Task details => Produce word for word the lines of the data below running from the one that has "(** [addPivotFields] create" to the one that has "else appendPivotField pt", inclusive, and no others.

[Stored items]

※

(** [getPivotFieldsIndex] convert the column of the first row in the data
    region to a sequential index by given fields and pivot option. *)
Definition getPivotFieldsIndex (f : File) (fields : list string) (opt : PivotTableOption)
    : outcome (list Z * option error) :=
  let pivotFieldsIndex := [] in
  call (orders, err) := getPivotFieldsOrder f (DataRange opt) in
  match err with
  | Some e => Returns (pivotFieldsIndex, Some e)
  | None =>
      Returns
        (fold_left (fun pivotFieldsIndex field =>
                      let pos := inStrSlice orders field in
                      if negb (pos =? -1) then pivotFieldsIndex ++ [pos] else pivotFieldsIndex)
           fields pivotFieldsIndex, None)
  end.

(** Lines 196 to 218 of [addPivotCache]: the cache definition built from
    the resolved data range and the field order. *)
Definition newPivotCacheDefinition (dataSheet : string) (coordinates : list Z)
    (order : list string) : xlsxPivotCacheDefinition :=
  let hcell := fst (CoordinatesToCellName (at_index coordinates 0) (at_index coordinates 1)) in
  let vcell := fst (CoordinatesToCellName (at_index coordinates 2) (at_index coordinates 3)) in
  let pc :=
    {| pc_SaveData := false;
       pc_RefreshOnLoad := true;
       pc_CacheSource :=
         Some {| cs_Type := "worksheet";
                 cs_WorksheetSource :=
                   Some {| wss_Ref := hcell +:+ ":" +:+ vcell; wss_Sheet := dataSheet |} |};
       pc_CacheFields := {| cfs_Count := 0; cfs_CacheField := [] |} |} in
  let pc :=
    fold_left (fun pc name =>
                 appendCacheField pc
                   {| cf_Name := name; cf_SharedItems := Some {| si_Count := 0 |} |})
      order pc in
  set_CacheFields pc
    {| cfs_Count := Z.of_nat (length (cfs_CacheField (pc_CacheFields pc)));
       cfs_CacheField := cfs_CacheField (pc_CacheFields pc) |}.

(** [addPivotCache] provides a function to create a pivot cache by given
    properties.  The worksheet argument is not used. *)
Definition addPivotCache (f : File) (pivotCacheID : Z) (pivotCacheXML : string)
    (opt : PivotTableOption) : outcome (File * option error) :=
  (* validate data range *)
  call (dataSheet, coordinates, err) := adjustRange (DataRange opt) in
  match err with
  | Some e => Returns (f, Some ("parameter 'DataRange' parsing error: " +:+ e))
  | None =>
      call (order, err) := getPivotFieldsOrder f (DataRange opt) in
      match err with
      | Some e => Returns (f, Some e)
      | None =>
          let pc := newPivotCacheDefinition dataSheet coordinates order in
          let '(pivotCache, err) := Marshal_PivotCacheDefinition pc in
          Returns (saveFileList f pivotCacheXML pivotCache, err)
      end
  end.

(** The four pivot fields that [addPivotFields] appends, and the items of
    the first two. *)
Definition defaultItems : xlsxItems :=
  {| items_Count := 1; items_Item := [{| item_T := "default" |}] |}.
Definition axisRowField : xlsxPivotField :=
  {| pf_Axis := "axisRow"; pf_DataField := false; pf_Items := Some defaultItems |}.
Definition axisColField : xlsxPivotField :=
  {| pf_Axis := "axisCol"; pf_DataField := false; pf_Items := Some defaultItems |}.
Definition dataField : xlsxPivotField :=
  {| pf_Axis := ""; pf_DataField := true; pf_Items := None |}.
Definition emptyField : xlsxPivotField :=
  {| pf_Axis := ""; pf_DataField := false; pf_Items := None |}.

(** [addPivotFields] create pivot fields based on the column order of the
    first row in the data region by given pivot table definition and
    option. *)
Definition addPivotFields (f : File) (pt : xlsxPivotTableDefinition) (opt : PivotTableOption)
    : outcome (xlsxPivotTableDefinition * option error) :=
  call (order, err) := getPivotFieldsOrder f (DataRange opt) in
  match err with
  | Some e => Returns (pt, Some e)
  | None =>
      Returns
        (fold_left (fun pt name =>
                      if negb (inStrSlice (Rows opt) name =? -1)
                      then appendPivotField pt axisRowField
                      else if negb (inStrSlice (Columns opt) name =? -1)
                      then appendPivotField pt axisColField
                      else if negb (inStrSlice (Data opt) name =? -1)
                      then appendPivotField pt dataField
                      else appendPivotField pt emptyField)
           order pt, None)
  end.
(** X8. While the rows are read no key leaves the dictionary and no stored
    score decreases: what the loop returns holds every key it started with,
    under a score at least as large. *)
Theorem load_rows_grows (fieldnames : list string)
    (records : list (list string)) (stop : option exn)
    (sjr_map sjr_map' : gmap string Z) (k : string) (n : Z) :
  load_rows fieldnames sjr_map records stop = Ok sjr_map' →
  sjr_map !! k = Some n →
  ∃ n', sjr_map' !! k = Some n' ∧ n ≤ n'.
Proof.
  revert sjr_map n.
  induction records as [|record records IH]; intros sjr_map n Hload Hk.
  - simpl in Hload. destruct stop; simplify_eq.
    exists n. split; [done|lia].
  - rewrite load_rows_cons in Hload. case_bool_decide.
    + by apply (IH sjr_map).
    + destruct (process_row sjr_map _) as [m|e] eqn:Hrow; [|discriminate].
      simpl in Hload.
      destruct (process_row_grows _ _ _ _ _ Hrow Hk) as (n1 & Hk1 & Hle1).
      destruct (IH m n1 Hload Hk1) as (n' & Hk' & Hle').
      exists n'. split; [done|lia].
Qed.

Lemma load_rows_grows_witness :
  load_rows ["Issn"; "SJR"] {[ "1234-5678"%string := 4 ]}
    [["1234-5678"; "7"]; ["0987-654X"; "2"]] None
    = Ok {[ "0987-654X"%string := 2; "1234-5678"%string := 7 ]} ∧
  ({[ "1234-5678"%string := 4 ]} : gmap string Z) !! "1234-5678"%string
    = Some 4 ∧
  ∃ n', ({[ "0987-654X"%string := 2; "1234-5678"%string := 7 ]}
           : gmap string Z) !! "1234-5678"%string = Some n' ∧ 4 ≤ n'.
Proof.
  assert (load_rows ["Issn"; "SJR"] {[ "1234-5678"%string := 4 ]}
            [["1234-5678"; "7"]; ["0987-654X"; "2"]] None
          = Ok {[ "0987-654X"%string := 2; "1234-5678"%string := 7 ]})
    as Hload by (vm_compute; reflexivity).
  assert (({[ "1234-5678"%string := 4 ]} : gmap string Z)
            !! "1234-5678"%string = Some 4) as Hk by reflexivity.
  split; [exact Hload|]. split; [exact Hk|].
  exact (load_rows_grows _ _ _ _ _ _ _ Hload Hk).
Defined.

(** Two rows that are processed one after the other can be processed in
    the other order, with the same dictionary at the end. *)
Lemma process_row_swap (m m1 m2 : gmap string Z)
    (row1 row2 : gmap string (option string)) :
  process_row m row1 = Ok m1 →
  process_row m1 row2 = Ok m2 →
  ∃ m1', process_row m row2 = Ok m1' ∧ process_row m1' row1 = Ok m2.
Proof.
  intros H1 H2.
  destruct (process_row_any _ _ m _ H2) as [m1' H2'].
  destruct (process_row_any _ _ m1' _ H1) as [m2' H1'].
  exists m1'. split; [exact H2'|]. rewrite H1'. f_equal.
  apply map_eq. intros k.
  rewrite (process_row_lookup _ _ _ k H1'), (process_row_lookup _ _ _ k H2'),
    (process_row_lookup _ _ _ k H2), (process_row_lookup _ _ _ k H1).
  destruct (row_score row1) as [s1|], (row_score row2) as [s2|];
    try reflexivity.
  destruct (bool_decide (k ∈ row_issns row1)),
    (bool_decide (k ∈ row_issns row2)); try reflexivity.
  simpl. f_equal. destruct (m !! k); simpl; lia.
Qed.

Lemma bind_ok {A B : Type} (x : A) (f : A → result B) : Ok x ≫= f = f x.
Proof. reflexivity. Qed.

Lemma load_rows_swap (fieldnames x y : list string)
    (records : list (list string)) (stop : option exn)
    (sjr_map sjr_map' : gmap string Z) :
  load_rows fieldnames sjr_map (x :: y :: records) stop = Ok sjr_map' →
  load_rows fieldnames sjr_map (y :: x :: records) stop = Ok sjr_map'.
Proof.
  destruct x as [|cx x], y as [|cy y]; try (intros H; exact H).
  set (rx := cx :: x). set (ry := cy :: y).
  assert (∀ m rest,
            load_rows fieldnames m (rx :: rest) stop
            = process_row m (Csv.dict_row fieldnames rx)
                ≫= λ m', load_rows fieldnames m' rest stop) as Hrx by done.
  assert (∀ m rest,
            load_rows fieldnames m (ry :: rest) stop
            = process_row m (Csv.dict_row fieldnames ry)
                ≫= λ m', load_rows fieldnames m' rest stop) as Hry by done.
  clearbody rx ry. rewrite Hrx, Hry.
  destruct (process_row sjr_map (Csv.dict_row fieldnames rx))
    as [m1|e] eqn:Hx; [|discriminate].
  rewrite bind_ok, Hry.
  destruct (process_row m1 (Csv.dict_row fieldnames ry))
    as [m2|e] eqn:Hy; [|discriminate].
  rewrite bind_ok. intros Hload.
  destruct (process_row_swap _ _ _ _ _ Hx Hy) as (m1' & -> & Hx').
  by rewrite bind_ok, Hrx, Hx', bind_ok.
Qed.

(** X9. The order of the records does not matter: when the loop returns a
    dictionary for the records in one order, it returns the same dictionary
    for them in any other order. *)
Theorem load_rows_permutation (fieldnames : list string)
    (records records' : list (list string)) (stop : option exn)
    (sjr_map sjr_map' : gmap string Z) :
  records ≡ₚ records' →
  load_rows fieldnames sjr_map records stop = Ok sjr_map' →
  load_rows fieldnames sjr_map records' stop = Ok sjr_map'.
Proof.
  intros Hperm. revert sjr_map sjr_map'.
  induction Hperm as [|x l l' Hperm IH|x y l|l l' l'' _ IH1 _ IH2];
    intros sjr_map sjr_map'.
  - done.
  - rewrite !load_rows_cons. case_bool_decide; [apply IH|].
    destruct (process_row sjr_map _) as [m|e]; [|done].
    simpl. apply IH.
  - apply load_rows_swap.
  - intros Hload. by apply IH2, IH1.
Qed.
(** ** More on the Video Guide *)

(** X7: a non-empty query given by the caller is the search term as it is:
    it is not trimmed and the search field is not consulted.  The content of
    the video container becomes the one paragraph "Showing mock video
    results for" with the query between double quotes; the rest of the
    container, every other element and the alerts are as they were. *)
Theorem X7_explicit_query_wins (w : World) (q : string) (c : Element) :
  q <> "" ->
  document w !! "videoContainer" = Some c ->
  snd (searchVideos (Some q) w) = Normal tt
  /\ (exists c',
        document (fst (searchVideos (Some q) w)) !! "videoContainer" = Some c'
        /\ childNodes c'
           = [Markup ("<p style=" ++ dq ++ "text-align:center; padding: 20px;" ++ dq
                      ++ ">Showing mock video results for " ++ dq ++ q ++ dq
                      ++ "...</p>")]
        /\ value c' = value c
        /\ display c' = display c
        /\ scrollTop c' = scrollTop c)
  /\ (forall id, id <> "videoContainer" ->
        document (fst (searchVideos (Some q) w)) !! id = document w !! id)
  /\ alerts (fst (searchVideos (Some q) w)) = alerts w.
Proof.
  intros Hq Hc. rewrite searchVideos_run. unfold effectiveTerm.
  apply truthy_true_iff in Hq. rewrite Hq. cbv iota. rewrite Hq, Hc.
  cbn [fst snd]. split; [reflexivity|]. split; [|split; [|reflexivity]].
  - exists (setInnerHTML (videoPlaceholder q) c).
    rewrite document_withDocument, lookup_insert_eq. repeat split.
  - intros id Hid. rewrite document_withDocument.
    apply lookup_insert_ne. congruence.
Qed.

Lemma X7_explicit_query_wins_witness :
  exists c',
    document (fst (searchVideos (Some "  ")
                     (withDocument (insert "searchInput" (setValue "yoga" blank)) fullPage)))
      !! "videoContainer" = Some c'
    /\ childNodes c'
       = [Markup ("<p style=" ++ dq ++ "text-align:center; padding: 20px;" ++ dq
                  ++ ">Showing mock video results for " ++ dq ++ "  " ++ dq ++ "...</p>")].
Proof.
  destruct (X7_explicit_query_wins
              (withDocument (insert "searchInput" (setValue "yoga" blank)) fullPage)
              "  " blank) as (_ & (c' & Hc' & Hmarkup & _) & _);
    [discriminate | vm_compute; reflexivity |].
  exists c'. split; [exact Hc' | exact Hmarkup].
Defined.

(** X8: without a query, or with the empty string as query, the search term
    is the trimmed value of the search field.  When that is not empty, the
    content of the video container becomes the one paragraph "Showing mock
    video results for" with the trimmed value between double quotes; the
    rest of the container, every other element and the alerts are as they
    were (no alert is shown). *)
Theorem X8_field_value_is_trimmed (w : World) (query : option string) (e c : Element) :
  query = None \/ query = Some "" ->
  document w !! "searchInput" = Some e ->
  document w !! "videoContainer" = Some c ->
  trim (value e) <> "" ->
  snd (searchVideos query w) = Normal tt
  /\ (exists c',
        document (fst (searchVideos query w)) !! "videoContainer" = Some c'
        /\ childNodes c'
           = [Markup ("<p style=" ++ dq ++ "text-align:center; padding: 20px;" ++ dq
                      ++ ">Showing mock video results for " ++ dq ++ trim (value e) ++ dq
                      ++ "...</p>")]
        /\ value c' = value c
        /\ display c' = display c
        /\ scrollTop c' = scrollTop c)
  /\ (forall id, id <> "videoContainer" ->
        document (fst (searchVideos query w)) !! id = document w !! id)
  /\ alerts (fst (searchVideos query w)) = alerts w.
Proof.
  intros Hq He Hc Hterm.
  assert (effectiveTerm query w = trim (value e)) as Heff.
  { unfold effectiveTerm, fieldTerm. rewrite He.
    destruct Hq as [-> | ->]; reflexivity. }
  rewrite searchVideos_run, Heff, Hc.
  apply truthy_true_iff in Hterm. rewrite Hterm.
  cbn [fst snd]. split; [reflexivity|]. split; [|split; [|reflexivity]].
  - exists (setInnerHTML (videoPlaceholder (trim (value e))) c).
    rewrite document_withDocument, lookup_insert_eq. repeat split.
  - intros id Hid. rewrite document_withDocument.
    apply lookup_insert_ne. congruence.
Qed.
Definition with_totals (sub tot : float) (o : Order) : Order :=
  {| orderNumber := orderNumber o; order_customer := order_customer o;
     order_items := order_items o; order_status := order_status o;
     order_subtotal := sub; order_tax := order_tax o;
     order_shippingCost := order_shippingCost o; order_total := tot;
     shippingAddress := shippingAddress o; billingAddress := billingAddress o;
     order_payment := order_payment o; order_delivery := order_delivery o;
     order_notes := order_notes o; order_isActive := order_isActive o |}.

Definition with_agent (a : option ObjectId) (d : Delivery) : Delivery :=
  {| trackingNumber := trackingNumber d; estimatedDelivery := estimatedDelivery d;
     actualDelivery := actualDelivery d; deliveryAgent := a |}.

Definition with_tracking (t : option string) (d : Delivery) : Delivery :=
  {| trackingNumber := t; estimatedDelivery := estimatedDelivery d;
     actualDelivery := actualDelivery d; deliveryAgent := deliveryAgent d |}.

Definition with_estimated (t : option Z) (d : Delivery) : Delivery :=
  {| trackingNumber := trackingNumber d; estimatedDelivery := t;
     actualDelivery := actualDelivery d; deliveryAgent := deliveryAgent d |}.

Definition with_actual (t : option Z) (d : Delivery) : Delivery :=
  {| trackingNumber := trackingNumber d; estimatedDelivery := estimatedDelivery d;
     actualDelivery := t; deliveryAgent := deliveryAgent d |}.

※

Answer section =>
(** [addPivotFields] create pivot fields based on the column order of the
    first row in the data region by given pivot table definition and
    option. *)
Definition addPivotFields (f : File) (pt : xlsxPivotTableDefinition) (opt : PivotTableOption)
    : outcome (xlsxPivotTableDefinition * option error) :=
  call (order, err) := getPivotFieldsOrder f (DataRange opt) in
  match err with
  | Some e => Returns (pt, Some e)
  | None =>
      Returns
        (fold_left (fun pt name =>
                      if negb (inStrSlice (Rows opt) name =? -1)
                      then appendPivotField pt axisRowField
                      else if negb (inStrSlice (Columns opt) name =? -1)
                      then appendPivotField pt axisColField
                      else if negb (inStrSlice (Data opt) name =? -1)
                      then appendPivotField pt dataField
                      else appendPivotField pt emptyField)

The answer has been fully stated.